With traditional pubs, bingo halls and clubs closing down at an astonishing rate (4 pubs a day in the UK), these spaces are having to find new purposes. Surprisingly not all have been redeveloped in to flats. In South London, many pubs, bingo halls and clubs have been transformed in to places of worship, for a variety of religions and denominations.


On Walworth Road in Southwark, no fewer than 8 old pubs, shops and a massive bingo hall have been converted in to religious spaces. A pub only 4 years ago is now a thriving Islamic Centre, an old money exchange shop now offering regions salvation in Jesus and the old Gala Bingo now a mega evangelical church.


These old spaces die hard, with hints of their past life as purveyors of sin, with old brewery names next to ‘Jesus Saves’ signs it is clear this is a recent phenomenon. So much so, through Google Maps, we can see what the old spaces as functioning pubs as little as 5 years ago.

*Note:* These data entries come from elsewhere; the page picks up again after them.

(** * Heading-inference pipeline of [extractor.py]

    A shallow embedding of the pure core of the PDF outline extractor
    (font ranking, heading labelling, title inference, heading filter,
    outline assembly) and of the control flow of [process_pdf].

    Modelling conventions
    - A Python [float] that is a finite number is an exact rational ([Qc],
      the canonical rationals, so that [==] on floats is Leibniz equality).
      NaN and the infinities are outside the model.
    - [round(x, 2)] rounds to the nearest hundredth, ties to even.
    - A Python [str] is a [string]; [len] is [String.length]; [str.strip]
      removes the characters for which [str.isspace] holds at both ends.
    - A Python [int] is a [Z].
    - The dict [level_map] is a [gmap Qc string]; a [Counter], whose key
      order is observable through [.keys()], is an insertion-ordered
      association list.
    - Exceptions are the [Raise] results of a small error monad. *)

From Stdlib Require Import QArith Qcanon Qround.
From Stdlib Require Import Ascii String.
From stdpp Require Import base option list sorting strings gmap fin_maps.

Set Warnings "-clear-no-such-hyp".
Local Open Scope Qc_scope.

(** ** Exceptions *)

Inductive exn : Type :=
  | ValueError
  | IndexError
  | KeyError (k : string)
  | TypeError
  | AttributeError
  | RuntimeError
  | OSError.

Inductive result (A : Type) : Type :=
  | Ok (a : A)
  | Raise (e : exn).
Arguments Ok {A} a.
Arguments Raise {A} e.

(** The error monad, with stdpp's [x ← m; k] notation. *)
Global Instance result_ret : MRet result := λ A a, Ok a.
Global Instance result_bind : MBind result := λ A B k r,
  match r with
  | Ok a => k a
  | Raise e => Raise e
  end.

(** ** Numbers *)

Definition Qc_ltb (x y : Qc) : bool := bool_decide (x < y).
Definition Qc_eqb (x y : Qc) : bool := bool_decide (x = y).

(** Nearest integer, ties to the even neighbour. *)
Definition round_half_even (x : Q) : Z :=
  let f := Qfloor x in
  match Qcompare (x - inject_Z f) (1 # 2) with
  | Lt => f
  | Gt => (f + 1)%Z
  | Eq => if Z.even f then f else (f + 1)%Z
  end.

(** [round(x, 2)] *)
Definition round2 (x : Qc) : Qc :=
  Q2Qc (inject_Z (round_half_even (x * (100 # 1))%Q) / (100 # 1))%Q.

Definition Qc_abs (x : Qc) : Qc := if Qc_ltb x 0 then - x else x.

(** ** Strings *)

(** [str.isspace] on the code points below 256: TAB, LF, VT, FF, CR,
    FS, GS, RS, US, SPACE, NEL and NBSP. *)
Definition is_space (c : ascii) : bool :=
  let n := nat_of_ascii c in
  ((9 <=? n)%nat && (n <=? 13)%nat)
  || ((28 <=? n)%nat && (n <=? 32)%nat)
  || (n =? 133)%nat || (n =? 160)%nat.

Fixpoint lstrip (s : string) : string :=
  match s with
  | EmptyString => EmptyString
  | String c s' => if is_space c then lstrip s' else s
  end.

Fixpoint rstrip (s : string) : string :=
  match s with
  | EmptyString => EmptyString
  | String c s' =>
      match rstrip s' with
      | EmptyString => if is_space c then EmptyString else String c EmptyString
      | r => String c r
      end
  end.

(** [s.strip()] *)
Definition strip (s : string) : string := rstrip (lstrip s).

(** ** Data model *)

(** The dict produced per line or block by the extractor. *)
Record Fragment : Type := {
  text : string;
  font_size : Qc;
  font_name : string;
  x0 : Qc;
  y0 : Qc;
  page : Z
}.

(** A fragment with its [level] key, as built by [assign_heading_levels]. *)
Record LabeledFragment : Type := {
  frag : Fragment;
  level : string
}.

(** The three-key dict emitted by [filter_headings]. *)
Record Heading : Type := {
  h_level : string;
  h_text : string;
  h_page : Z
}.

Record Outline : Type := {
  title : string;
  outline : list Heading
}.

Global Instance Fragment_eq_dec : EqDecision Fragment.
Proof. solve_decision. Defined.
Global Instance LabeledFragment_eq_dec : EqDecision LabeledFragment.
Proof. solve_decision. Defined.
Global Instance Heading_eq_dec : EqDecision Heading.
Proof. solve_decision. Defined.
Global Instance Outline_eq_dec : EqDecision Outline.
Proof. solve_decision. Defined.

(** ** Python built-ins used by the pipeline *)

(** [collections.Counter]: keys in order of first insertion. *)
Section counter.
Context {K : Type} `{EqDecision K}.

Fixpoint counter_incr (k : K) (c : list (K * nat)) : list (K * nat) :=
  match c with
  | [] => [(k, 1%nat)]
  | (k', n) :: c' =>
      if decide (k = k') then (k', S n) :: c' else (k', n) :: counter_incr k c'
  end.
(** * HarmoniQ Insights widget backend: window resolver, performance
      calculator and report assembler of [main.py]

    The twelve endpoints of [main.py] are six copies of one table routine and
    six copies of one chart routine that differ only in the symbol basket and
    in the name of the label column.  The routines are embedded once and
    instantiated with the baskets of the source.

    Modelling choices:
    - numbers are IEEE 754 binary64 values (Rocq's primitive floats).  pandas
      hands out [numpy.float64] scalars, whose arithmetic does not raise
      (division by zero gives an infinity or NaN, a negative base under a
      fractional exponent gives NaN); the elapsed-years arithmetic is done on
      Python floats, whose division raises [ZeroDivisionError];
    - [round] on a [numpy.float64] is numpy's (scale, [rint], unscale), [round]
      on a Python float is the correctly rounded one;
    - C [pow] has its C99 Annex F values on special operands and is a
      parameter, [libm_pow], on ordinary ones;
    - dates follow the proleptic Gregorian calendar of Python's [datetime];
      the reference date is an argument of the endpoints, and instants are
      counted in microseconds;
    - the provider is a function from the symbol and the requested start date
      to a frame or an exception; of a frame only the index and the
      ["close"] column are kept;
    - strings are byte strings and [str.lower] acts on the ASCII letters (no
      other character lower-cases into a period token);
    - a chart endpoint returns the traces it adds to the figure: layout, theme
      and JSON encoding belong to [plotly_config] and plotly. *)

From Stdlib Require Import String Ascii ZArith List Sorted Bool Lia Floats.
Import ListNotations.
Local Open Scope Z_scope.
(** * MarketOps authorization kernel: receipts, binding validation, proof chain

    A shallow embedding of
      - federation_core_receipt_generator.py  (module [FC])
      - github_publisher_phase2.py            (module [Publisher])
      - END_TO_END_PROOF_GENERATOR.py         (module [ProofGen])
    together with the pieces of the Python runtime they call (module [Py]):
    [str.encode], [hashlib.sha256], [hashlib.md5], [hmac.new], [repr],
    [json.dumps] and [datetime].

    Python [str] values are represented by the byte string of their UTF-8
    encoding, so that [s.encode()] is the identity on the representation. *)

From Stdlib Require Import ZArith List String Ascii Bool Lia.
From stdpp Require Import base option list gmap strings sorting.
Import ListNotations.

Local Open Scope string_scope.
Local Open Scope list_scope.
Local Open Scope Z_scope.

(* ================================================================== *)
(** * Python runtime                                                   *)
(* ================================================================== *)

Module Py.

(** ** Bytes and hexadecimal digests *)

Definition byte_of_ascii (c : ascii) : Z := Z.of_N (N_of_ascii c).

Definition ascii_of_byte (b : Z) : ascii := ascii_of_N (Z.to_N (Z.land b 255)).
(** X13. On a date that is not today, toggling a task twice gives back the
    task list exactly; the blocks of the task end up with [isCompleted]
    equal to the [completed] flag the task had, the other blocks are
    untouched and no block is added.  So the schedule is back as it was
    when the blocks of the task agreed with the task. *)
Theorem toggle_twice_other_date days selectedDate todayStr (now1 now2 : string)
    taskId (c : bool) :
  let pre := getDayData days selectedDate in
  let days1 := handleToggleTask days selectedDate todayStr now1 taskId days in
  let days2 := handleToggleTask days1 selectedDate todayStr now2 taskId days1 in
  selectedDate <> todayStr ->
  (exists t, In t (DayData.tasks pre) /\ Task.id t = taskId) ->
  (forall t, In t (DayData.tasks pre) -> Task.id t = taskId ->
             Task.completed t = c) ->
  exists r : DayData.t,
    days2 !! selectedDate = Some r /\
    DayData.tasks r = DayData.tasks pre /\
    DayData.schedule r = map (markBlock taskId c) (DayData.schedule pre) /\
    ((forall b, In b (DayData.schedule pre) ->
        TimeBlock.taskId b = Some taskId -> TimeBlock.isCompleted b = c) ->
     DayData.schedule r = DayData.schedule pre).
Proof.
  intros pre days1 days2 Hne Hsome Hall.
  pose proof (toggle_other_date_record days selectedDate todayStr now1 taskId c days
                Hne Hsome Hall) as H1.
  fold days1 in H1. fold pre in H1.
  assert (Hpre1 : getDayData days1 selectedDate
                  = DayData.mk (map (flipped taskId) (DayData.tasks pre))
                      (map (markBlock taskId (negb c)) (DayData.schedule pre))
                      (DayData.explanation pre) (DayData.date pre)
                      (DayData.distractions pre) (DayData.previousVersion pre))
    by (apply getDayData_lookup, H1).
  assert (Hsome1 : exists t, In t (DayData.tasks (getDayData days1 selectedDate))
                             /\ Task.id t = taskId).
  { rewrite Hpre1. cbn [DayData.tasks]. destruct Hsome as (t & Ht & Hid).
    exists (flipped taskId t). split; [exact (in_map (flipped taskId) _ t Ht)|].
    cbv beta. destruct (String.eqb (Task.id t) taskId); exact Hid. }
  assert (Hall1 : forall t, In t (DayData.tasks (getDayData days1 selectedDate)) ->
                            Task.id t = taskId -> Task.completed t = negb c).
  { rewrite Hpre1. cbn [DayData.tasks]. intros t' Ht' Hid'.
    apply in_map_iff in Ht'. destruct Ht' as (t & <- & Ht).
    cbv beta in *. destruct (String.eqb (Task.id t) taskId) eqn:E.
    - cbn. apply String.eqb_eq in E. rewrite (Hall t Ht E). reflexivity.
    - apply String.eqb_neq in E. contradiction. }
  pose proof (toggle_other_date_record days1 selectedDate todayStr now2 taskId
                (negb c) days1 Hne Hsome1 Hall1) as H2.
  fold days2 in H2. rewrite Hpre1 in H2.
  cbn [DayData.tasks DayData.schedule DayData.explanation DayData.date
       DayData.distractions DayData.previousVersion] in H2.
  eexists. split; [exact H2|]. cbn [DayData.tasks DayData.schedule].
  rewrite negb_involutive.
  assert (Hsched : map (markBlock taskId c)
                     (map (markBlock taskId (negb c)) (DayData.schedule pre))
                   = map (markBlock taskId c) (DayData.schedule pre)).
  { rewrite List.map_map. apply List.map_ext. intros b. apply markBlock_twice. }
  split; [|split].
  - rewrite List.map_map. etransitivity; [|apply List.map_id].
    apply List.map_ext. intros t. apply flipped_twice.
  - exact Hsched.
  - intros Hagree. rewrite Hsched. etransitivity; [|apply List.map_id].
    apply List.map_ext_in. intros b Hb. apply markBlock_same.
    intros Hhas. apply (Hagree b Hb), hasTask_iff, Hhas.
Qed.

Lemma toggle_twice_other_date_witness :
  let pre := getDayData Sample.days Sample.today in
  let days1 :=
    handleToggleTask Sample.days Sample.today "2026-01-16" "09:30" "X" Sample.days in
  let days2 :=
    handleToggleTask days1 Sample.today "2026-01-16" "09:31" "X" days1 in
  Sample.today <> "2026-01-16" /\
  (exists t, In t (DayData.tasks pre) /\ Task.id t = "X") /\
  (forall t, In t (DayData.tasks pre) -> Task.id t = "X" ->
             Task.completed t = false) /\
  exists r : DayData.t,
    days2 !! Sample.today = Some r /\
    DayData.tasks r = DayData.tasks pre /\
    DayData.schedule r = map (markBlock "X" false) (DayData.schedule pre) /\
    ((forall b, In b (DayData.schedule pre) ->
        TimeBlock.taskId b = Some "X" -> TimeBlock.isCompleted b = false) ->
     DayData.schedule r = DayData.schedule pre).
Proof.
  cbv zeta.
  assert (Hne : Sample.today <> "2026-01-16") by discriminate.
  assert (Hsome : exists t, In t (DayData.tasks (getDayData Sample.days Sample.today))
                            /\ Task.id t = "X")
    by (exists Sample.taskX; split; [left; reflexivity | reflexivity]).
  assert (Hall : forall t, In t (DayData.tasks (getDayData Sample.days Sample.today)) ->
                           Task.id t = "X" -> Task.completed t = false)
    by (intros t [<- | []] _; reflexivity).
  split; [exact Hne|]. split; [exact Hsome|]. split; [exact Hall|].
  apply (toggle_twice_other_date Sample.days Sample.today "2026-01-16"
           "09:30" "09:31" "X" false Hne Hsome Hall).
Defined.

End TasksAndNotes.

Section NotesAndPlanning.

Implicit Types (days prev : gmap string DayData.t).
Implicit Types (selectedDate todayStr : string).

Local Abbreviation blank s :=
  (Forall (fun c => JsText.isWhiteSpace c = true) (list_ascii_of_string s)).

Some of these spaces have a long and important history in their local areas. For instance, ‘The Angel’ pub on Coldharbour Lane in Brixton was once a focal point for the first generation immigrants which came to London in the 1950’s and 60s where reggae and ska would play and was the hub of the community. The first pub in Brixton to sell drinks to black people, it lasted through the generations, however closed in 2012, briefly becoming an art space ‘Brick Box’ and now transformed into a artisan bread shop playing easy listening and serving flat whites over potato and rosemary bread. One of the many upmarket shops in Brixton, another sign of the gentrification of the area. Has this and other pubs be salvaged from a dying need to serve a new wealthier population or has the old community lost out to a shop they can’t afford, identify with or socialise in? A question which is being asked all over London at this time not just about pubs, but all types of businesses as the landscape changes and traditional working class areas become middle class hubs. With this in mind, will the new church spaces and community centres in areas like Walworth and Peckham survive, or is Brixton a hint of things to come, have these spaces been salvaged in to regions spaces permanently, or will they become the artisan bread shops of Southwark when the inevitable gentrification hits?